Description of the task. Copy the data exactly from the line that contains "apply (refused_first_row_aborts_tick Sample.hh_mm" through the line that contains "- intros row [].", keeping both end lines and leaving out everything else.

Data shown.
......

(** When the table refuses the write of an accrual, [seed_player] logs the
    failure and returns: the table is as it was, so the increment is lost,
    and the reward message is still decided on the balance that was not
    saved. *)
Theorem refused_accrual_is_logged
  (E : Tasks.env) (url : string) (p : player.t) (w : world) (pk : nat)
  (seeder : HLL_Player) :
  let text := Tasks.seeder_reward_message (Tasks.global_config E) in
  let fired :=
    Tasks.allow_seeder_reward_message (Tasks.global_config E)
    && (timedelta.seconds (seeding_time_balance (credit E seeder)) / 60 / 60
        >? timedelta.seconds (seeding_time_balance seeder) / 60 / 60) in
  List.filter
    (fun r => contains (player.steam_id_64 p) (steam_id_64 (snd r)))
    (rows (table w))
  = [(pk, seeder)] ->
  Tasks.table_accepts E (credit E seeder) = false ->
  Tasks.seed_player E url p w
  = (Ok tt,
     World (table w)
       (trace w ++
        LogError (FailedUpdatingRecord (player_name seeder))
        :: if fired then
             SendPlayerMessage url (steam_id_64 seeder) text
             :: (if Tasks.message_sent E url (steam_id_64 seeder) text then []
                 else [LogError (FailedRewardMessage (steam_id_64 seeder))])
           else [])).
Proof.
  intros text fired Hone Hacc.
  unfold Tasks.seed_player, HLL_Player_filter.
  unfold mbind at 1. unfold M_bind at 1. rewrite Hone.
  fold (credit E seeder). fold text.
  unfold try_except, save, emit, mbind, M_bind, mret, M_ret.
  rewrite Hacc. subst fired.
  destruct (Tasks.allow_seeder_reward_message _); cbn [andb];
    [|reflexivity].
  destruct (_ >? _); [|reflexivity].
  cbn [table trace steam_id_64 player_name credit].
  destruct (Tasks.message_sent E url _ text); cbn [table trace];
    now rewrite <- ?app_assoc.
Qed.

Lemma refused_accrual_is_logged_witness :
  let E :=
    {| Tasks.global_config := Tasks.global_config (Sample.tick None None 0);
       Tasks.time_now := time.mk 12 0 0 0;
       Tasks.now := 1000;
       Tasks.ws_connected := true;
       Tasks.player_lists := [];
       Tasks.message_sent := fun _ _ _ => true;
       Tasks.table_accepts := fun _ => false |} in
  Tasks.seed_player E "rcon1" Sample.ann_session
    (World [Sample.ann_row (timedelta.of_minutes 57)] [])
  = (Ok tt,
     World [Sample.ann_row (timedelta.of_minutes 57)]
       [ LogError (FailedUpdatingRecord "Ann");
         SendPlayerMessage "rcon1" Sample.ann_steam "Thanks for seeding" ]).
Proof.
  intros E.
  apply (refused_accrual_is_logged E "rcon1" Sample.ann_session
           (World [Sample.ann_row (timedelta.of_minutes 57)] [])
           0%nat (Sample.ann_row (timedelta.of_minutes 57)));
    reflexivity.
Defined.

(** When the table refuses the row of a player seen for the first time, the
    exception leaves the tick: with no window configured, a tick whose first
    server is seeding and whose first player has no row raises [SaveError]
    right after the poll, and no other player or server is looked at. *)
Theorem refused_first_row_aborts_tick
  (fromisoformat : string -> option time.t) (E : Tasks.env) (w : world)
  (url : string) (p : player.t) (rest : list player.t)
  (others : list (string * list player.t)) :
  Tasks.seeding_start_time_utc (Tasks.global_config E) = None ->
  Tasks.player_lists E = (url, p :: rest) :: others ->
  Z.of_nat (length (p :: rest))
  < Tasks.seeding_threshold (Tasks.global_config E) ->
  (forall row, In row (table w) ->
     contains (player.steam_id_64 p) (steam_id_64 row) = false) ->
  Tasks.table_accepts E (first_row E p) = false ->
  Tasks.update_seeders fromisoformat E w
  = (Raised SaveError, World (table w) (trace w ++ [GetPlayerList])).
Proof.
  intros Hunset Hlists Hseeding Hnone Hacc.
  assert (Hplayer : forall w0, table w0 = table w ->
             Tasks.seed_player E url p w0 = (Raised SaveError, w0)).
  { intros w0 Hw0.
    unfold Tasks.seed_player, HLL_Player_filter.
    unfold mbind at 1. unfold M_bind at 1.
    rewrite Hw0, (filter_rows_nil _ _ Hnone).
    unfold save_new. fold (first_row E p). now rewrite Hacc. }
  assert (Hserver : forall w0, table w0 = table w ->
             Tasks.seed_server E (url, p :: rest) w0 = (Raised SaveError, w0)).
  { intros w0 Hw0. unfold Tasks.seed_server. cbn [fst snd].
    apply Z.ltb_lt in Hseeding. rewrite Hseeding.
    cbn [for_each]. unfold mbind, M_bind. now rewrite (Hplayer w0 Hw0). }
  assert (Hgate : Tasks.update_seeders fromisoformat E w
                  = Tasks.poll_servers E w).
  { unfold Tasks.update_seeders, Tasks.outside_seeding_hours,
      Tasks.time_fromisoformat.
    now rewrite Hunset. }
  rewrite Hgate. unfold Tasks.poll_servers, emit.
  unfold mbind at 1. unfold M_bind at 1.
  rewrite Hlists. cbn [for_each]. unfold mbind, M_bind.
  now rewrite Hserver.
Qed.

Lemma refused_first_row_aborts_tick_witness :
  let E :=
    {| Tasks.global_config := Tasks.global_config (Sample.tick None None 0);
       Tasks.time_now := time.mk 12 0 0 0;
       Tasks.now := 1000;
       Tasks.ws_connected := true;
       Tasks.player_lists :=
         [ ("rcon1"%string, [Sample.ann_session; player.mk "Bob" "7"]);
           ("rcon2"%string, [player.mk "Cid" "8"]) ];
       Tasks.message_sent := fun _ _ _ => true;
       Tasks.table_accepts := fun _ => false |} in
  Tasks.update_seeders Sample.hh_mm E (World [] [])
  = (Raised SaveError, World [] [GetPlayerList]).
Proof.
  intros E.
  apply (refused_first_row_aborts_tick Sample.hh_mm E (World [] []) "rcon1"
           Sample.ann_session [player.mk "Bob" "7"]
           [("rcon2"%string, [player.mk "Cid" "8"])]).
  - reflexivity.
  - reflexivity.
  - simpl. lia.
  - intros row [].
  - reflexivity.
Defined.

(** ** Accrual after accrual *)

(** Replacing the one row a lookup finds by a row the lookup also finds
    leaves the lookup with that one row. *)
Lemma filter_rows_one_insert (p : HLL_Player -> bool)
  (tbl : list HLL_Player) (pk : nat) (row row' : HLL_Player) :
  List.filter (fun r => p (snd r)) (rows tbl) = [(pk, row)] ->
  p row' = true ->
  List.filter (fun r => p (snd r)) (rows (<[pk := row']> tbl)) = [(pk, row')].
Proof.
  intros Hf Hp'.
  destruct (filter_rows_one p _ _ _ Hf) as [Hrow Hp].
  pose proof (lookup_lt_Some _ _ _ Hrow) as Hlen.
  pose proof (take_drop_middle _ _ _ Hrow) as Hsplit.
  assert (Hl1 : length (take pk tbl) = pk) by (rewrite length_take; lia).
  revert Hf Hsplit Hl1.
  generalize (take pk tbl) (drop (S pk) tbl). intros l1 l2 Hf <- <-.
  rewrite insert_app_r_alt, Nat.sub_diag by lia. cbn [insert list_insert].
  revert Hf. unfold rows.
  rewrite !imap_app, !imap_cons, !List.filter_app. cbn [List.filter snd].
  rewrite Hp, Hp'. intros Hf.
  apply elt_eq_unit in Hf as (_ & -> & ->). now rewrite Nat.add_0_r.
Qed.

(** Accrual after accrual to the one row that matches a player, each write
    taken by the table: after [n] runs of [seed_player] the balance and the
    total of the row have both gained [n] increments of 3 minutes, and its
    Steam id, name and Discord id are as before. *)
Theorem accruals_add_up
  (Es : list Tasks.env) (url : string) (p : player.t) (w : world) (pk : nat)
  (seeder : HLL_Player) :
  List.filter
    (fun r => contains (player.steam_id_64 p) (steam_id_64 (snd r)))
    (rows (table w))
  = [(pk, seeder)] ->
  (forall E row, In E Es -> Tasks.table_accepts E row = true) ->
  let run := for_each Es (fun E => Tasks.seed_player E url p) w in
  let gained := timedelta.of_minutes (3 * Z.of_nat (length Es)) in
  exists seeder',
    fst run = Ok tt
    /\ table (snd run) = <[pk := seeder']> (table w)
    /\ seeding_time_balance seeder' = seeding_time_balance seeder + gained
    /\ total_seeding_time seeder' = total_seeding_time seeder + gained
    /\ steam_id_64 seeder' = steam_id_64 seeder
    /\ player_name seeder' = player_name seeder
    /\ discord_id seeder' = discord_id seeder.
Proof.
  revert w seeder.
  induction Es as [|E Es IH]; intros w seeder Hone Hacc run gained.
  - exists seeder. subst run gained.
    destruct (filter_rows_one
                (fun row => contains (player.steam_id_64 p) (steam_id_64 row))
                _ _ _ Hone) as [Hrow _].
    rewrite (list_insert_id _ _ _ Hrow).
    unfold timedelta.of_minutes. simpl. repeat split; lia.
  - pose proof (seed_player_accrues E url p w pk seeder Hone
                  (Hacc E _ (or_introl eq_refl))) as Hrun.
    cbv zeta in Hrun. fold (credit E seeder) in Hrun.
    destruct (filter_rows_one
                (fun row => contains (player.steam_id_64 p) (steam_id_64 row))
                _ _ _ Hone) as [Hrow Hmatch].
    subst run. cbn [for_each]. unfold mbind, M_bind. rewrite Hrun.
    match goal with
    | |- context [for_each Es _ ?w1] =>
        destruct (IH w1 (credit E seeder)) as (s' & Hok & Htbl & Hb & Ht & Hs
                                               & Hn & Hd)
    end.
    + cbn [table].
      apply (filter_rows_one_insert
               (fun row => contains (player.steam_id_64 p) (steam_id_64 row))
               _ _ seeder); [exact Hone|exact Hmatch].
    + intros E' row HE'. apply Hacc. now right.
    + exists s'. cbn [table] in Htbl.
      rewrite list_insert_insert_eq in Htbl.
      split; [exact Hok|]. split; [exact Htbl|].
      subst gained. rewrite Hb, Ht, Hs, Hn, Hd.
      unfold credit, Tasks.SEEDING_INCREMENT_TIMER, timedelta.of_minutes.
      cbn [seeding_time_balance total_seeding_time steam_id_64 player_name
           discord_id length].
      rewrite Nat2Z.inj_succ. repeat split; lia.
Qed.
(** In binary64, a NaN among the polarisation fractions
    [values[NUM_PARS+2]], [values[NUM_PARS+3]] or in the q point makes the
    magnetic scattering at that point exactly [0.0], not NaN: the four
    weights are NaN, or [qsq] is, the tests [xs > 1.e-8] and
    [qsq > 1.e-16] are false, and no cross-section is evaluated. *)
Theorem nan_input_gives_zero_scattering (SINCOS : float -> float * float)
    (model : ModelKernel float) (NUM_PARS : nat) (details : ProblemDetails)
    (values q : memory float) (dsp : dispatch) (NUM_MAGNETIC : nat)
    (slds : list Z) (q_index : nat) (lv : block float) :
  PrimFloat.is_nan (values (Z.of_nat NUM_PARS + 2)) = true
  \/ PrimFloat.is_nan (values (Z.of_nat NUM_PARS + 3)) = true
  \/ PrimFloat.is_nan (q (2 * Z.of_nat q_index)) = true
  \/ PrimFloat.is_nan (q (2 * Z.of_nat q_index + 1)) = true ->
  scattering_magnetic SINCOS model NUM_PARS details values q dsp
    NUM_MAGNETIC slds q_index lv = (0%float, lv).
Proof.
  intros Hnan. unfold scattering_magnetic, fgtb.
  cbn [fltb fadd fmul f0 float_arith].
  set (qx := q (2 * Z.of_nat q_index)) in *.
  set (qy := q (2 * Z.of_nat q_index + 1)) in *.
  destruct Hnan as [Hi|[Hf|[Hx|Hy]]].
  3: now rewrite (nan_ltb_r _ _ (nan_add_l _ _ (nan_mul_l _ _ Hx))).
  3: now rewrite (nan_ltb_r _ _ (nan_add_r _ _ (nan_mul_l _ _ Hy))).
  all: destruct (PrimFloat.ltb lit_1em16 (qx * qx + qy * qy));
    [|reflexivity].
  all: assert (Hs : Forall (fun s => PrimFloat.is_nan s = true)
                      (spins NUM_PARS values))
    by (apply set_spins_nan; tauto).
  all: assert (Hstep : forall s index,
         spin_step SINCOS model NUM_PARS details values dsp NUM_MAGNETIC
           slds qx qy (qx * qx + qy * qy)%float
           (polarization SINCOS NUM_PARS values qx qy
              (qx * qx + qy * qy)%float) s index = s).
  1, 3: intros s index; unfold spin_step, fgtb; cbn [fltb f0 float_arith];
    destruct (Nat.lt_ge_cases index (length (spins NUM_PARS values)))
      as [Hlt|Hge];
    [ rewrite nan_ltb_r;
      [reflexivity
      |exact (proj1 (Forall_nth _ _) Hs index 0%float Hlt)]
    | rewrite nth_overflow by exact Hge; reflexivity ].
  all: cbn [seq fold_left]; now rewrite !Hstep.
Qed.

Lemma nan_input_gives_zero_scattering_witness :
  scattering_magnetic libm_sincos mag_model 2 mag_details
    (pool [1; 0; 4; 10; nan; 0.5; 0; 1; 2; 3; 10; 20; 0.5; 0.5]%float)
    mag_q D_IQ_A 1 [0] 1 [4; 10]%float
  = (0%float, [4; 10]%float).
Proof.
  apply (nan_input_gives_zero_scattering libm_sincos mag_model 2
           mag_details
           (pool [1; 0; 4; 10; nan; 0.5; 0; 1; 2; 3; 10; 20; 0.5; 0.5]%float)
           mag_q D_IQ_A 1 [0] 1 [4; 10]%float).
  left; reflexivity.
Defined.
(** * fhir-collector: the resumable harvesting pipeline of [main.go]

    A shallow embedding of the collector's Go code and the properties of its
    retrying fetch, its per-encounter enrichment and its day-by-day cursor
    loop.

    The program talks to four outside parties: the FHIR server (HTTP GET),
    the Redis checkpoint store, the SQS queue and the process environment.
    Their answers are not decided by the program, so they are collected in a
    record [Env] over which every theorem quantifies.  What the program does
    to them is recorded in a [World]: the chronological trace of the calls it
    issued, the contents of the store and the messages accepted by the queue.
    Go code becomes a function [World -> Outcome A] that either returns, or
    ends the process ([log.Fatal], a run-time panic).

    [processDate] starts a goroutine for every entry of a batch before it
    waits for any of them.  [goroutines] lists these calls and [entry_call]
    is the one started for a given position; what one candidate's call does
    is stated on that call alone, from an arbitrary world.  [fanout] runs
    the calls one after the other in the order of the batch, which is one of
    the schedules the program can take.  While every call returns, the
    schedules differ only in the order of the calls issued; when a call ends
    the process they differ in what the others had done by then: a sibling
    anywhere in the batch may crash first, and siblings' commands may come
    before a crash.  So [fanout] is used only where the batch is assumed to
    return, or for bounds and frames that do not depend on the order; no
    theorem fixes the world in which a batch crashes.

    [log.Printf] lines only write to the log and are left out. *)

From Stdlib Require Import Ascii.
From stdpp Require Import gmap strings pretty list.
(** X13: a resource [ParseURL] returns is a build or a release and its
    [ID] fits an [int].  The path segment its [Project] is made from
    holds no slash; when it holds no [%] either, [Project] is that
    segment with every [+] turned into a space, and holds no slash. *)
Theorem parsed_resource_shape url_Parse rawURL u r :
  url_Parse rawURL = Ok u ->
  ParseURL url_Parse rawURL = Ok r ->
  Type_ r <> ResourceUnknown /\
  minInt <= ID r <= maxInt /\
  hasByte "/" (segmentBefore (Path u) (markerOf (Type_ r))) = false /\
  (hasByte "%" (segmentBefore (Path u) (markerOf (Type_ r))) = false ->
   Project r = spaced (segmentBefore (Path u) (markerOf (Type_ r))) /\
   hasByte "/" (Project r) = false).
Proof.
  intros Hu. rewrite ParserFacts.ParseURL_blocks, Hu.
  assert (Hshape : forall ty marker key,
            marker <> EmptyString -> ty <> ResourceUnknown -> markerOf ty = marker ->
            block ty marker key u = Some r ->
            Type_ r <> ResourceUnknown /\
            minInt <= ID r <= maxInt /\
            hasByte "/" (segmentBefore (Path u) (markerOf (Type_ r))) = false /\
            (hasByte "%" (segmentBefore (Path u) (markerOf (Type_ r))) = false ->
             Project r = spaced (segmentBefore (Path u) (markerOf (Type_ r))) /\
             hasByte "/" (Project r) = false)).
  { intros ty marker key Hm Hty Hmarker Hb.
    destruct (ParserFacts.block_Some _ _ _ _ _ Hm Hb) as (n & [_ Hn] & ->). simpl.
    rewrite Hmarker.
    split; [exact Hty|]. split; [exact (Atoi_in_range _ _ Hn)|].
    split; [apply segmentBefore_no_slash|].
    intros Hp. unfold unescaped. rewrite (QueryUnescape_without_percent _ Hp).
    split; [reflexivity|]. rewrite spaced_no_slash. apply segmentBefore_no_slash. }
  destruct (block ResourceBuild "/_build" "buildId" u) as [rb|] eqn:Hb.
  - intros Heq. simplify_eq.
    apply (Hshape ResourceBuild "/_build" "buildId"); [discriminate..|reflexivity|exact Hb].
  - destruct (block ResourceRelease "/_release" "releaseId" u) as [rr|] eqn:Hr;
      [|discriminate].
    intros Heq. simplify_eq.
    apply (Hshape ResourceRelease "/_release" "releaseId");
      [discriminate..|reflexivity|exact Hr].
Qed.

Lemma parsed_resource_shape_witness :
  Project {| Type_ := ResourceRelease; Project := "Shop"; ID := 7 |} =
    spaced (segmentBefore "/DefaultCollection/Shop/_release" "/_release") /\
  minInt <= 7 <= maxInt.
Proof.
  destruct (parsed_resource_shape sampleParse
              "https://ado.example.com/DefaultCollection/Shop/_release?_a=release-summary&releaseId=7"
              {| Path := "/DefaultCollection/Shop/_release";
                 RawQuery := "_a=release-summary&releaseId=7" |}
              {| Type_ := ResourceRelease; Project := "Shop"; ID := 7 |}
              eq_refl eq_refl) as (_ & Hid & _ & Hp).
  split; [|exact Hid]. apply Hp. reflexivity.
Defined.

End ParsedFacts.


(** * Properties of the Azure DevOps client *)
Module ClientFacts.
Import GoStrings GoURL client.

Lemma append_assoc (a b c : string) : (a +:+ b) +:+ c = a +:+ (b +:+ c).
Proof.
  induction a as [|x a IH]; [reflexivity|].
  exact (f_equal (String x) IH).
Qed.

Lemma append_nil_r (a : string) : a +:+ EmptyString = a.
Proof.
  induction a as [|x a IH]; [reflexivity|].
  exact (f_equal (String x) IH).
Qed.

Lemma TrimRight_slash s : TrimRight (s +:+ "/") "/" = TrimRight s "/".
Proof.
  induction s as [|c s IH]; [reflexivity|].
  change (String c s +:+ "/") with (String c (s +:+ "/")).
  cbn [TrimRight]. rewrite IH. reflexivity.
Qed.

Lemma range_cons {A St : Type} (body : A -> St -> St) x l st :
  range body (x :: l) st = range body l (body x st).
Proof. reflexivity. Qed.

Lemma range_app {A St : Type} (body : A -> St -> St) l l' st :
  range body (l ++ l') st = range body l' (range body l st).
Proof. apply fold_left_app. Qed.

(** A loop in a loop is one loop over the inner lists, one after the other. *)
Lemma range_bind {A B St : Type} (inner : A -> St -> St) (body : B -> St -> St)
  (f : A -> list B) l st :
  (forall a st, inner a st = range body (f a) st) ->
  range inner l st = range body (l ≫= f) st.
Proof.
  intros Hinner. revert st. induction l as [|a l IH]; intros st; [reflexivity|].
  rewrite range_cons, bind_cons, range_app, IH, Hinner. reflexivity.
Qed.

Section Client.
Variable url_Parse : string -> result URL.
Variable respond : list HTTPRequest -> HTTPRequest -> result HTTPResponse.
Context `{Decodable Build} `{Decodable BuildListResponse} `{Decodable LogResponse}.
Context `{Decodable Release} `{Decodable ReleaseListResponse} `{Decodable ReleaseDetail}.

(** ** The requests *)

Lemma getRequest_default_project c path :
  getRequest url_Parse c "" path = getRequest url_Parse c (Project c) path.
Proof.
  unfold getRequest. change (String.eqb "" "") with true.
  destruct (String.eqb (Project c) "") eqn:Hp; cbn [negb]; rewrite ?Hp; reflexivity.
Qed.

(** X14: the requests of a client do not depend on slashes at the end
    of the base URL, nor on the organization, which is never read; and
    a call without a project is a call for the project of the client. *)
Theorem request_target baseURL organization organization' project token callProject path :
  getRequest url_Parse (NewClient (baseURL +:+ "/") organization project token)
    callProject path =
  getRequest url_Parse (NewClient baseURL organization' project token) callProject path /\
  getRequest url_Parse (NewClient baseURL organization project token) "" path =
  getRequest url_Parse (NewClient baseURL organization project token) project path.
Proof.
  split.
  - unfold getRequest, NewClient, authorization. cbn [BaseURL Project Token].
    rewrite TrimRight_slash. reflexivity.
  - apply getRequest_default_project.
Qed.

Lemma getRequest_authenticated c project path req :
  getRequest url_Parse c project path = Ok req -> authenticatedGet c req.
Proof.
  unfold getRequest, http_NewRequest, authenticatedGet.
  destruct (url_Parse _); [|discriminate].
  intros Heq. simplify_eq. split; [reflexivity|]. cbn. set_solver.
Qed.

Lemma taskRequest_authenticated c task req :
  taskRequest url_Parse c task = Some req ->
  authenticatedGet c req /\ ReqURL req = LogUrl task /\
  Header req = [("Authorization", authorization c)].
Proof.
  unfold taskRequest, http_NewRequest, authenticatedGet.
  destruct (String.eqb (LogUrl task) ""); [discriminate|].
  destruct (url_Parse _); [|discriminate].
  intros Heq. simplify_eq. cbn. split; [split; [reflexivity|set_solver]|]. auto.
Qed.

(** ** [doRequest] *)

Lemma doRequest_handed {T : Type} `{Decodable T} req (v : option T) handed :
  (doRequest respond req v handed).2 = handed ++ [req].
Proof.
  unfold doRequest, Do. destruct (respond handed req) as [resp|err]; [|reflexivity].
  destruct ((Status resp <? 200) || (300 <=? Status resp)); [reflexivity|].
  destruct v as [t|]; [|reflexivity].
  destruct (Decode (Content resp) t); reflexivity.
Qed.

(** X15: [doRequest] hands the request to the transport once.  It
    returns no error exactly when the transport answers with a status
    from 200 to 299 and the body decodes, and the struct then holds what
    was decoded; for every other status the error names the status and
    carries the body, which is not decoded: the struct is left as it
    was. *)
Theorem doRequest_outcome {T : Type} `{Decodable T} req (t : T) handed :
  exists err v,
    doRequest respond req (Some t) handed = (err, v, handed ++ [req]) /\
    (err = None <->
     exists resp t', respond handed req = Ok resp /\ 200 <= Status resp < 300 /\
                     Decode (Content resp) t = Ok t' /\ v = Some t') /\
    (forall resp,
       respond handed req = Ok resp -> ~ 200 <= Status resp < 300 ->
       err = Some ("API request failed with status " +:+ Itoa (Status resp) +:+ ": "
                   +:+ Content resp) /\
       v = Some t).
Proof.
  unfold doRequest, Do. destruct (respond handed req) as [resp|msg].
  - destruct ((Status resp <? 200) || (300 <=? Status resp)) eqn:Hs.
    + eexists _, _. split; [reflexivity|]. split.
      * split; [discriminate|]. intros (resp' & t' & Heq & Hr & _). simplify_eq.
        apply orb_true_iff in Hs. lia.
      * intros resp' Heq _. simplify_eq. split; reflexivity.
    + apply orb_false_iff in Hs.
      destruct (Decode (Content resp) t) as [t'|msg] eqn:Hd.
      * eexists _, _. split; [reflexivity|]. split.
        -- split; [intros _|intros _; reflexivity]. exists resp, t'.
           repeat split; try lia; try reflexivity; assumption.
        -- intros resp' Heq Hn. simplify_eq. lia.
      * eexists _, _. split; [reflexivity|]. split.
        -- split; [discriminate|]. intros (resp' & t' & Heq & _ & Hd' & _).
           simplify_eq. congruence.
        -- intros resp' Heq Hn. simplify_eq. lia.
  - eexists _, _. split; [reflexivity|]. split.
    + split; [discriminate|]. intros (resp' & t' & Heq & _). discriminate.
    + intros resp' Heq. discriminate.
Qed.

......

Result of this task.
  apply (refused_first_row_aborts_tick Sample.hh_mm E (World [] []) "rcon1"
           Sample.ann_session [player.mk "Bob" "7"]
           [("rcon2"%string, [player.mk "Cid" "8"])]).
  - reflexivity.
  - reflexivity.
  - simpl. lia.
  - intros row [].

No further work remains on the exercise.